In an unusually brazen attack, up to 100 insurgents stormed a military base in the province of Narathiwat.
Colonel Pramote Promin, a military spokesman, has told Thai television the army was tipped off about the raid and suffered no casualties of its own.
"We learned of the attack in advance from defected militants," he said.
"We were able to secure the camp. All of our force are safe."
The militants were armed with M16 and AK47 rifles and were wearing bulletproof vests.
A combined force of about 100 military and police officers are in pursuit of the 70 militants who fled from the base after the attack.
A key local insurgent leader was apparently one of those killed.
Members of Thailand's security forces are frequently targeted in ambushes and roadside bombs, but organised attacks on military bases are relatively rare.

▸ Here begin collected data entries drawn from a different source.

(** C8, as amended: for a StreamSlice nested to any depth the partition
    (respectively cursor_slice) accessor returns the innermost plain mapping;
    equality of two slices compares the stored constituents, a nested slice by
    both of its own constituents, so two equal slices that are nested alike
    have equal innermost mappings. *)
Theorem StreamSlice_nested :
  (∀ s fuel,
     (partition_depth (_partition s) < fuel)%nat →
     StreamSlice.partition fuel s = Some (MDict (innermost_partition s)))
  ∧ (∀ s fuel,
       (cursor_slice_depth (_cursor_slice s) < fuel)%nat →
       StreamSlice.cursor_slice fuel s = Some (MDict (innermost_cursor_slice s)))
  ∧ (∀ s fuel r,
       StreamSlice.partition fuel s = Some r ∨
       StreamSlice.cursor_slice fuel s = Some r →
       ∃ d, r = MDict d)
  ∧ (∀ a b,
       same_shape (MSlice a) (MSlice b) = true →
       StreamSlice.__eq__ a (OSlice b) = true →
       py_eq (VDict (innermost_partition a)) (VDict (innermost_partition b))
       = true
       ∧ py_eq (VDict (innermost_cursor_slice a))
               (VDict (innermost_cursor_slice b)) = true).
Proof.
  split_and!.
  - intros s fuel. apply partition_enough_fuel.
  - intros s fuel. apply cursor_slice_enough_fuel.
  - intros s fuel r [->%partition_returns| ->%cursor_slice_returns]; eauto.
  - intros a b Hshape Heq.
    destruct (mapping_eq_unwrap (MSlice a) (MSlice b) Hshape) as [Hp Hc].
    + by destruct a, b.
    + by destruct a, b.
Qed.

Lemma StreamSlice_nested_witness :
  StreamSlice.partition 2 (outer inner_9)
  = Some (MDict (innermost_partition (outer inner_9)))
  ∧ StreamSlice.cursor_slice 1 (outer inner_9)
    = Some (MDict (innermost_cursor_slice (outer inner_9)))
  ∧ py_eq (VDict (innermost_partition (outer inner_9)))
          (VDict (innermost_partition (outer inner_9))) = true.
Proof.
  destruct StreamSlice_nested as (Hp & Hc & _ & Heq). split_and!.
  - apply Hp. vm_compute. lia.
  - apply Hc. vm_compute. lia.
  - apply Heq; reflexivity.
Defined.

(** C8, as stated, fails: [outer inner_9] and [outer inner_8] are well
    formed, nested alike, and have the same innermost partition and the same
    innermost cursor_slice, yet they are not equal, because the inner slices
    differ in their cursor_slice; and [outer inner_9] equals the plain slice
    [flat_9], whose partition is another mapping. *)
Lemma StreamSlice_nested_counterexample :
  (StreamSlice.__init__ (MSlice inner_9) (MDict [("c", VInt 2)]) None
   = Ok (outer inner_9)
   ∧ StreamSlice.__init__ (MSlice inner_8) (MDict [("c", VInt 2)]) None
     = Ok (outer inner_8))
  ∧ (StreamSlice.partition 2 (outer inner_9)
     = StreamSlice.partition 2 (outer inner_8)
     ∧ StreamSlice.partition 2 (outer inner_9) = Some (MDict [("p", VInt 1)]))
  ∧ (StreamSlice.cursor_slice 2 (outer inner_9)
     = StreamSlice.cursor_slice 2 (outer inner_8)
     ∧ StreamSlice.cursor_slice 2 (outer inner_9) = Some (MDict [("c", VInt 2)]))
  ∧ StreamSlice.__eq__ (outer inner_9) (OSlice (outer inner_8)) = false
  ∧ (StreamSlice.__eq__ (outer inner_9) (OSlice flat_9) = true
     ∧ StreamSlice.partition 2 flat_9
       = Some (MDict [("p", VInt 1); ("x", VInt 9)])).
Proof. by vm_compute. Qed.

(** C10: a Record equals another object exactly when that object is a Record
    whose data mapping equals its own, whatever the associated slices; it
    equals no other object, in particular no plain mapping with the same
    entries, on either side of [==]. *)
Theorem Record_eq_iff (r : Record_) (other : PyObj) :
  (Record_.__eq__ r other = true
   ↔ ∃ o, other = ORecord o ∧ mapping_eq (_data r) (_data o) = true)
  ∧ py_equals (ORecord r) other = Record_.__eq__ r other
  ∧ (py_equals other (ORecord r) = true → ∃ o, other = ORecord o)
  ∧ (∀ data slice slice',
       Record_.__eq__ (Record_.__init__ data slice)
         (ORecord (Record_.__init__ (_data r) slice'))
       = mapping_eq data (_data r))
  ∧ Record_.__eq__ r (OValue (VDict (mapping_dict (_data r)))) = false.
Proof.
  split_and!.
  - destruct other as [v|s|o]; simpl.
    + split; [done|]. by intros (o & ? & _).
    + split; [done|]. by intros (o & ? & _).
    + split; [eauto|]. by intros (o' & [= <-] & ?).
  - done.
  - destruct other as [v|s|o]; simpl; [done| |eauto].
    unfold StreamSlice.__eq__. done.
  - done.
  - done.
Qed.

(** ** Counter pagination ([PageIncrement]) *)

Lemma PageIncrement_no_records self response last_record :
  PageIncrement.next_page_token self response 0 last_record = (self, None).
Proof.
  unfold PageIncrement.next_page_token. simpl. by rewrite orb_true_r.
Qed.

Lemma PageIncrement_no_page_size_step self response n last_record :
  PageIncrement._page_size self = None →
  PageIncrement.next_page_token self response n last_record
  = if n =? 0 then (self, None)
    else (PageIncrement.set_page self (PageIncrement._page self + 1),
          Some (PageIncrement._page self + 1)).
Proof.
  intros Hnone. unfold PageIncrement.next_page_token. rewrite Hnone. simpl.
  by destruct (n =? 0).
Qed.

Lemma PageIncrement_no_page_size_feed self response sizes :
  PageIncrement._page_size self = None →
  Forall (λ n, n ≠ 0) sizes →
  (PageIncrement.feed self response sizes).2
  = (λ i, Some (PageIncrement._page self + Z.of_nat i))
    <$> seq 1 (length sizes).
Proof.
  intros Hnone Hsizes. revert self Hnone.
  induction Hsizes as [|n sizes Hn _ IH]; intros self Hnone; [done|].
  cbn [PageIncrement.feed length seq fmap list_fmap].
  rewrite PageIncrement_no_page_size_step by done.
  apply Z.eqb_neq in Hn. rewrite Hn.
  specialize (IH (PageIncrement.set_page self (PageIncrement._page self + 1))
                Hnone).
  destruct (PageIncrement.feed _ response sizes) as [self' tokens].
  simpl in *. rewrite IH. f_equal.
  rewrite <- (fmap_S_seq 1), <- list_fmap_compose. apply list_fmap_ext.
  intros _ i _. simpl. f_equal. lia.
Qed.

Lemma PageIncrement_no_page_size_feed_None self response sizes :
  PageIncrement._page_size self = None →
  Forall2 (λ n token, token = None ↔ n = 0) sizes
    (PageIncrement.feed self response sizes).2.
Proof.
  revert self. induction sizes as [|n sizes IH]; intros self Hnone.
  - constructor.
  - cbn [PageIncrement.feed].
    rewrite PageIncrement_no_page_size_step by done.
    destruct (Z.eqb_spec n 0) as [->|Hn].
    + specialize (IH self Hnone).
      destruct (PageIncrement.feed self response sizes) as [self' tokens].
      by constructor.
    + specialize (IH (PageIncrement.set_page self
                        (PageIncrement._page self + 1)) Hnone).
      destruct (PageIncrement.feed _ response sizes) as [self' tokens].
      by constructor.
Qed.

(** C6: a PageIncrement strategy with page size 2, fed pages of 2, 2 and 1
    records, returns a token after the first and the second page and [None]
    after the third; and on a page without records it returns [None] at
    once, whatever its state. *)
Theorem PageIncrement_page_size_2 `{Interpolation}
    (config parameters : Dict) (start_from_page : Z)
    (inject_on_first_request : bool) (response : Response) :
  (∃ self,
     PageIncrement.__post_init__ config (PageIncrement.PSInt 2) parameters
       start_from_page inject_on_first_request = Ok self
     ∧ (PageIncrement.feed self response [2; 2; 1]).2
       = [Some (start_from_page + 1); Some (start_from_page + 2); None])
  ∧ (∀ self last_record,
       PageIncrement.next_page_token self response 0 last_record
       = (self, None)).
Proof.
  split; [|intros; apply PageIncrement_no_records].
  eexists. split; [done|]. simpl. do 3 f_equal. lia.
Qed.

(** C9: a PageIncrement strategy constructed with [page_size = None] returns
    the incremented page for every call whose page is not empty, however
    short the page is against the ones before, and returns [None] exactly
    when the page has no records. *)
Theorem PageIncrement_no_page_size `{Interpolation}
    (config parameters : Dict) (start_from_page : Z)
    (inject_on_first_request : bool) (response : Response) :
  ∃ self,
    PageIncrement.__post_init__ config PageIncrement.PSNone parameters
      start_from_page inject_on_first_request = Ok self
    ∧ PageIncrement._page self = start_from_page
    ∧ (∀ n last_record,
         (PageIncrement.next_page_token self response n last_record).2 = None
         ↔ n = 0)
    ∧ (∀ n last_record,
         n ≠ 0 →
         (PageIncrement.next_page_token self response n last_record).2
         = Some (start_from_page + 1))
    ∧ (∀ sizes,
         Forall (λ n, 0 < n) sizes →
         (PageIncrement.feed self response sizes).2
         = (λ i, Some (start_from_page + Z.of_nat i)) <$> seq 1 (length sizes))
    ∧ (∀ sizes,
         Forall2 (λ n token, token = None ↔ n = 0) sizes
           (PageIncrement.feed self response sizes).2).
Proof.
  eexists. split; [done|]. split; [done|]. split_and!.
  4: { intros sizes. by apply PageIncrement_no_page_size_feed_None. }
  - intros n last_record. rewrite PageIncrement_no_page_size_step by done.
    destruct (Z.eqb_spec n 0); simpl; split; done.
  - intros n last_record Hn. rewrite PageIncrement_no_page_size_step by done.
    apply Z.eqb_neq in Hn. by rewrite Hn.
  - intros sizes Hsizes. apply PageIncrement_no_page_size_feed; [done|].
    eapply Forall_impl; [done|]. simpl. lia.
Qed.

Lemma PageIncrement_no_page_size_witness :
  ∃ self,
    PageIncrement.__post_init__ (H := manifest_interpolation) []
      PageIncrement.PSNone [] 0 false = Ok self
    ∧ (PageIncrement.feed self (mock_response 0) [5; 3; 1]).2
      = [Some 1; Some 2; Some 3].
Proof.
  destruct (PageIncrement_no_page_size (H := manifest_interpolation) [] [] 0
              false (mock_response 0)) as (self & Hinit & _ & _ & _ & Hfeed & _).
  exists self. split; [exact Hinit|]. apply Hfeed.
  repeat constructor.
Defined.

(** ** Cursor pagination ([CursorPaginationStrategy]) *)

Lemma truthy_falsy v : truthy v = false ↔ falsy v.
Proof.
  split.
  - destruct v as [|[]|z|f|s|l|l|d|l]; simpl; try discriminate;
      try (intros _; constructor).
    + intros Hz%negb_false_iff%Z.eqb_eq. subst z. constructor.
    + destruct f; try discriminate. intros _. constructor.
    + intros Hs%negb_false_iff%String.eqb_eq. subst s. constructor.
    + destruct l; [constructor|discriminate].
    + destruct l; [constructor|discriminate].
    + destruct d; [constructor|discriminate].
    + destruct l; [constructor|discriminate].
  - by intros [].
Qed.

(** C7: when the configured stop condition evaluates to true,
    [next_page_token] returns [None] whatever the cursor expression evaluates
    to; when it is false or absent, the token is the evaluated cursor, and a
    falsy cursor ([None], [False], a zero, the empty string or an empty
    container) yields [None], any other cursor is the token. *)
Theorem CursorPagination_stop_condition_first `{Interpolation}
    (self : CursorPaginationStrategy.t) (response : Response)
    (last_page_size : Z) (last_record : option Record_)
    (decoded_response : Value) (rest : list Value) :
  CursorPaginationStrategy.decoder self response = decoded_response :: rest →
  let kwargs :=
    CursorPaginationStrategy.context decoded_response
      (dict_set "link" (VDict (links response)) (headers response))
      last_record last_page_size in
  let token :=
    interpolated_string_eval
      (is_string (CursorPaginationStrategy._cursor_value self))
      (is_parameters (CursorPaginationStrategy._cursor_value self))
      (CursorPaginationStrategy.config self) kwargs in
  let next :=
    CursorPaginationStrategy.next_page_token self response last_page_size
      last_record in
  (∀ stop_condition,
     CursorPaginationStrategy._stop_condition self = Some stop_condition →
     InterpolatedBoolean.eval stop_condition
       (CursorPaginationStrategy.config self) kwargs = true →
     next = Ok None)
  ∧ (CursorPaginationStrategy._stop_condition self = None
     ∨ (∃ stop_condition,
          CursorPaginationStrategy._stop_condition self = Some stop_condition
          ∧ InterpolatedBoolean.eval stop_condition
              (CursorPaginationStrategy.config self) kwargs = false) →
     next = Ok (if truthy token then Some token else None)
     ∧ (truthy token = false → next = Ok None)
     ∧ (falsy token → next = Ok None)
     ∧ (¬ falsy token → next = Ok (Some token))).
Proof.
  intros Hdecoded kwargs token next. subst next.
  unfold CursorPaginationStrategy.next_page_token. rewrite Hdecoded.
  cbn [mbind Result_bind]. fold kwargs. fold token. split.
  - intros stop_condition -> ->. done.
  - intros Hstop.
    assert ((if match CursorPaginationStrategy._stop_condition self with
                | Some stop_condition =>
                    InterpolatedBoolean.eval stop_condition
                      (CursorPaginationStrategy.config self) kwargs
                | None => false
                end
             then Ok None
             else Ok (if truthy token then Some token else None))
            = Ok (if truthy token then Some token else None)) as ->.
    { by destruct Hstop as [->|(stop_condition & -> & ->)]. }
    split_and!.
    + done.
    + by intros ->.
    + by intros ->%truthy_falsy.
    + intros Hfalsy. destruct (truthy token) eqn:Htruthy; [done|].
      by apply truthy_falsy in Htruthy.
Qed.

More than 5,500 people have died in the three southern-most provinces of Thailand since the push for regional autonomy began near the Malaysian border in 2004.
The attack follows an announcement from the government that it's sending some 2,700 territorial defence volunteers to the region.
Prime Minister Yingluck Shinawatra has indicated the force will be dispatched as soon as possible and will work closely with the southern authorities.
Dr Nicholas Farrelly from the Australian National University's College of Asia and the Pacific has told Radio Australia's Connect Asia program that this is unlikely to be the last report of violence in the region.
"The much deeper and graver concern, after such an incident, is that this is likely not be the end," he said.
"In fact, if the current escalation trajectory in southern Thailand holds, then we're likely to be hearing similar reports again sometime soon."